DES MOINES, Iowa — A group of 11 parents of students with disabilities has filed a federal lawsuit over Iowa’s ban on mask mandates in schools, arguing it endangers their health and denies equal access to education.
This adds to the pressure on Gov. Kim Reynolds after the U.S. Department of Education announced it is investigating whether Iowa's law and similar ones in four other states violate federal anti-discrimination laws.
The lawsuit is in conjunction with The Arc of Iowa and is backed by the American Civil Liberties Union (ACLU). It is independent from another lawsuit over the ban filed by a Council Bluffs woman on Aug. 24, which is in district court.
The ACLU argues the ban on mask mandates violates the Americans with Disabilities Act (ADA) and the Rehabilitation Act.
"The lack of universal masking as the CDC and most public health authorities recommend has made the school environment so dangerous that their children have effectively been excluded," said Susan Mizner, the director of the ACLU Disability Rights Program.

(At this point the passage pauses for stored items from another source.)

(** X10: What the download of an imported style gives: a document whose
    [version] is the number 8, the JSON body of a response with a status
    in 200..299, fetched from the URL itself unless that is a
    [mapbox://styles/] one; and every failure of the download other than
    one of the URL reaches the caller wrapped with the URL asked for. *)
Theorem getRemoteStyleImport_result (url : string) (token : option string) :
  (forall s,
     outcome (getRemoteStyleImport url token) = inr s ->
     JsVal.is_eight (version s) = true /\
     exists u res,
       fetch u = Some res /\ 200 <= status res <= 299 /\
       response_json res = Some (JsonObject s) /\
       (isMapboxStyleURL url = false -> u = url)) /\
  (forall e,
     outcome (getRemoteStyleImport url token) = inl e ->
     e = ErrNormalizeStyleURL url \/ e = ErrImportStyleURL \/
     exists u e', e = ErrImportFetch u e' /\
                  (isMapboxStyleURL url = false -> u = url) /\
                  (e' = ErrFetchRejected u \/ (exists st, e' = ErrRemoteJSON u st) \/
                   e' = ErrBodyNotJSON \/ e' = ErrCouldNotFetchImport u \/
                   e' = ErrInvalidImportStyle)).
Proof.
  unfold getRemoteStyleImport.
  assert (Hu : forall u, (isMapboxStyleURL url = false -> u = url) ->
    (forall s,
       outcome (throw_if (negb (JsStr.truthy u)) ErrImportStyleURL ;;;
                try_catch
                  (importedStyle <- getRemoteJSON u ;;
                   match importedStyle with
                   | JsonFalsy => throw (ErrCouldNotFetchImport u)
                   | JsonNonObject => throw ErrInvalidImportStyle
                   | JsonObject s =>
                       if negb (JsVal.is_eight (version s)) then throw ErrInvalidImportStyle
                       else ret s
                   end)
                  (fun e => throw (ErrImportFetch u e))) = inr s ->
       JsVal.is_eight (version s) = true /\
       exists u res,
         fetch u = Some res /\ 200 <= status res <= 299 /\
         response_json res = Some (JsonObject s) /\
         (isMapboxStyleURL url = false -> u = url)) /\
    (forall e,
       outcome (throw_if (negb (JsStr.truthy u)) ErrImportStyleURL ;;;
                try_catch
                  (importedStyle <- getRemoteJSON u ;;
                   match importedStyle with
                   | JsonFalsy => throw (ErrCouldNotFetchImport u)
                   | JsonNonObject => throw ErrInvalidImportStyle
                   | JsonObject s =>
                       if negb (JsVal.is_eight (version s)) then throw ErrInvalidImportStyle
                       else ret s
                   end)
                  (fun e => throw (ErrImportFetch u e))) = inl e ->
       e = ErrNormalizeStyleURL url \/ e = ErrImportStyleURL \/
       exists u e', e = ErrImportFetch u e' /\
                    (isMapboxStyleURL url = false -> u = url) /\
                    (e' = ErrFetchRejected u \/ (exists st, e' = ErrRemoteJSON u st) \/
                     e' = ErrBodyNotJSON \/ e' = ErrCouldNotFetchImport u \/
                     e' = ErrInvalidImportStyle))).
  { intros u Hurl.
    destruct (JsStr.truthy u); cbn [negb throw_if].
    2:{ rewrite bind_throw. split; [discriminate | intros e [= <-]; auto]. }
    rewrite bind_ret. unfold getRemoteJSON.
    destruct (fetch u) as [res |] eqn:Ef.
    2:{ split; [discriminate | intros e [= <-]]. right. right.
        exists u, (ErrFetchRejected u). auto. }
    destruct (ok res) eqn:Eok; cbn [negb].
    2:{ split; [discriminate | intros e [= <-]]. right. right.
        exists u, (ErrRemoteJSON u (status res)). eauto 6. }
    destruct (response_json res) as [[| | s] |] eqn:Ej.
    - split; [discriminate | intros e [= <-]]. right. right.
      exists u, (ErrCouldNotFetchImport u). auto 7.
    - split; [discriminate | intros e [= <-]]. right. right.
      exists u, ErrInvalidImportStyle. auto 7.
    - rewrite bind_ret. destruct (JsVal.is_eight (version s)) eqn:Ev; cbn [negb].
      + split; [| discriminate]. intros s' [= <-]. split; [exact Ev |].
        exists u, res. repeat split; try assumption; now apply ok_iff.
      + split; [discriminate | intros e [= <-]]. right. right.
        exists u, ErrInvalidImportStyle. auto 7.
    - split; [discriminate | intros e [= <-]]. right. right.
      exists u, ErrBodyNotJSON. auto 7. }
  destruct (isMapboxStyleURL url) eqn:Em.
  - unfold normalizeMapboxStyleURL.
    destruct (URL_pathname url) as [pathname |].
    + destruct (URL_with_params _ _) as [u |].
      * rewrite bind_ret. apply Hu. discriminate.
      * rewrite bind_throw. split; [discriminate | intros e [= <-]; auto].
    + rewrite bind_throw. split; [discriminate | intros e [= <-]; auto].
  - rewrite bind_ret. apply Hu. reflexivity.
Qed.

(** X11: One import that cannot be downloaded fails the whole request before
    the engine is called, whatever the other imports are. *)
Theorem render_fails_on_bad_import
        (style : StyleDoc) (width height : float) (options : Options)
        (imports : list ImportRef) (imp : ImportRef) :
  o_imports options = Some imports -> In imp imports ->
  failed (getRemoteStyleImport (imp_url imp) (o_token options)) ->
  rejected (render (Some style) width height options).
Proof.
  intros Hi Hin Hf. unfold render.
  destruct (silent_cases (silent_render_checks width height options))
    as [[e ->] | [[] ->]].
  { rewrite bind_throw. now exists e. }
  rewrite bind_ret. destruct (resolveViewport _ _ _ _ _ _) as [zoom center].
  assert (Hr : failed (resolveImports style options)).
  { unfold resolveImports. rewrite Hi.
    destruct imports as [| i0 rest]; [contradiction |].
    cbn [List.length Nat.ltb Nat.leb].
    apply failed_bind_l.
    apply (@failed_mapM _ _ _ (i0 :: rest) imp Hin).
    now apply failed_bind_l. }
  destruct (silent_cases (silent_resolveImports style options))
    as [[e He] | [cs Hcs]].
  - rewrite He, bind_throw. now exists e.
  - rewrite Hcs in Hr. destruct Hr as [e He]. discriminate He.
Qed.

End MoreFetching.

(** ** More on merging *)

Section MoreMerging.
Context {P : Platform}.

Lemma fillField_eq is_type (cur v : option jsval) :
  fillField is_type cur v = if is_type v && negb (JsVal.truthy cur) then v else cur.
Proof. reflexivity. Qed.

Lemma fold_fillField_truthy is_type (vals : list (option jsval)) (cur : option jsval) :
  JsVal.truthy cur = true -> fold_left (fillField is_type) vals cur = cur.
Proof.
  revert cur. induction vals as [| v vals IH]; intros cur Ht; [reflexivity |].
  cbn [fold_left]. rewrite fillField_eq, Ht, andb_false_r. now apply IH.
Qed.

Lemma fold_fillField_filled is_type (vals : list (option jsval)) (cur : option jsval) :
  filled is_type cur (fold_left (fillField is_type) vals cur) vals.
Proof.
  unfold filled. split; [apply fold_fillField_truthy | split].
  - revert cur. induction vals as [| v vals IH]; intros cur; [now left |].
    cbn [fold_left]. rewrite fillField_eq.
    destruct (is_type v) eqn:Ety, (JsVal.truthy cur) eqn:Etc; cbn [andb negb].
    + left. now apply fold_fillField_truthy.
    + right. split; [reflexivity |].
      destruct (IH v) as [-> | (_ & w & Hin & Hw & ->)].
      * exists v. split; [now left | auto].
      * exists w. split; [now right | auto].
    + left. now apply fold_fillField_truthy.
    + destruct (IH cur) as [-> | (_ & w & Hin & Hw & ->)]; [now left |].
      right. split; [reflexivity |]. exists w. split; [now right | auto].
  - intros pre v post -> Hb Hpre Hty Htv. revert cur Hb.
    induction Hpre as [| w pre Hw _ IH]; intros cur Hb.
    + cbn [app fold_left]. rewrite fillField_eq, Hty, Hb. cbn [andb negb].
      now apply fold_fillField_truthy.
    + cbn [app fold_left]. rewrite fillField_eq.
      destruct Hw as [Hw | Hw].
      * rewrite Hw. cbn [andb]. now apply IH.
      * destruct (is_type w && negb (JsVal.truthy cur)); now apply IH.
Qed.

(** What merging one import does to the fields other than [sources] and
    [layers]. *)
Lemma mergeImport_fields (cs cs' : StyleDoc) (idx : nat) (imp : ImportedStyle) :
  mergeImport cs idx imp = ret cs' ->
  version cs' = version cs /\
  fog cs' = fillField JsVal.typeof_object (fog cs) (fog (is_style imp)) /\
  glyphs cs' = fillField JsVal.typeof_string (glyphs cs) (glyphs (is_style imp)) /\
  sprite cs' = fillField JsVal.typeof_string (sprite cs) (sprite (is_style imp)) /\
  mergeable imp /\ layers cs <> None /\ layers cs' <> None /\
  (sources cs <> None -> sources cs' <> None).
Proof.
  unfold mergeImport, mergeable.
  destruct (sources (is_style imp)) as [imported |]; [| discriminate].
  rewrite bind_ret.
  destruct (silent_cases (silent_addSources (importIdOf (is_id imp) idx) imported
                                            (JsObj.keys imported) cs))
    as [[e E1] | [cs1 E1]]; rewrite E1; [discriminate |].
  rewrite bind_ret.
  destruct (addSources_ok _ _ _ _ E1) as (Hl & Hf & Hg & Hs & Hv & _).
  assert (Hsrc : sources cs <> None -> sources cs1 <> None).
  { clear - E1. revert cs E1.
    induction (JsObj.keys imported) as [| key keys IH]; intros cs; cbn [foldM].
    - now intros [= <-].
    - unfold addSource at 1.
      destruct (sources cs) as [b |] eqn:Eb; [| intros _ Hc; now elim Hc].
      destruct (JsObj.get key imported); rewrite bind_ret; intros E _;
        apply (IH _ E); cbn [sources set_sources]; rewrite ?Eb; discriminate. }
  destruct (layers (is_style imp)) as [importedLayers |]; [| discriminate].
  rewrite bind_ret.
  destruct (layers cs1) as [baseLayers |] eqn:El; [| discriminate].
  rewrite bind_ret. intros [= <-]. unfold fillField.
  rewrite <- Hf, <- Hg, <- Hs, <- Hv, <- Hl.
  repeat match goal with |- context [if ?c then _ else _] => destruct c eqn:? end;
    cbn in *; repeat split; try congruence; try discriminate; auto.
Qed.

One of the plaintiffs, Heather Preston, has two kids who go to school in Des Moines. One of her sons has an organ disorder, which puts him at a higher risk for complications from COVID-19.
"For my son, going to school, where not everyone is wearing masks put him at a huge risk," Preston said. "Meanwhile, because of his needs, he needs to be learning in person."
Reynolds defended the law at a press conference Thursday, saying it lets parents choose whether their students should wear masks. She said those who feel unsafe in class also have the option to enroll in online-only programs.
Many school districts are offering remote learning options, but the ACLU said "virtually all" of the students represented in the lawsuit have tried that, and many of those options are not sufficient.
Districts like Ankeny, Des Moines, Linn Marr and Davenport are offering remote learning via third-party companies like Edgenuity and Edmentum.
Those options are self-paced and use pre-recorded videos, which the ACLU says requires extra support from parents.
"For students with disabilities who need the interaction, who need the correction, who need the feedback about what they're learning, that is not an equal education as being in the classroom in person, having the teacher interact with you," Mizner said.
Johnston, Decorah and Denver (Bremer County) school districts do not offer any remote learning options.
The ACLU plans to ask for a preliminary injunction to prevent enforcement of the ban, according to Rita Bettis Austen, the legal director for ACLU of Iowa.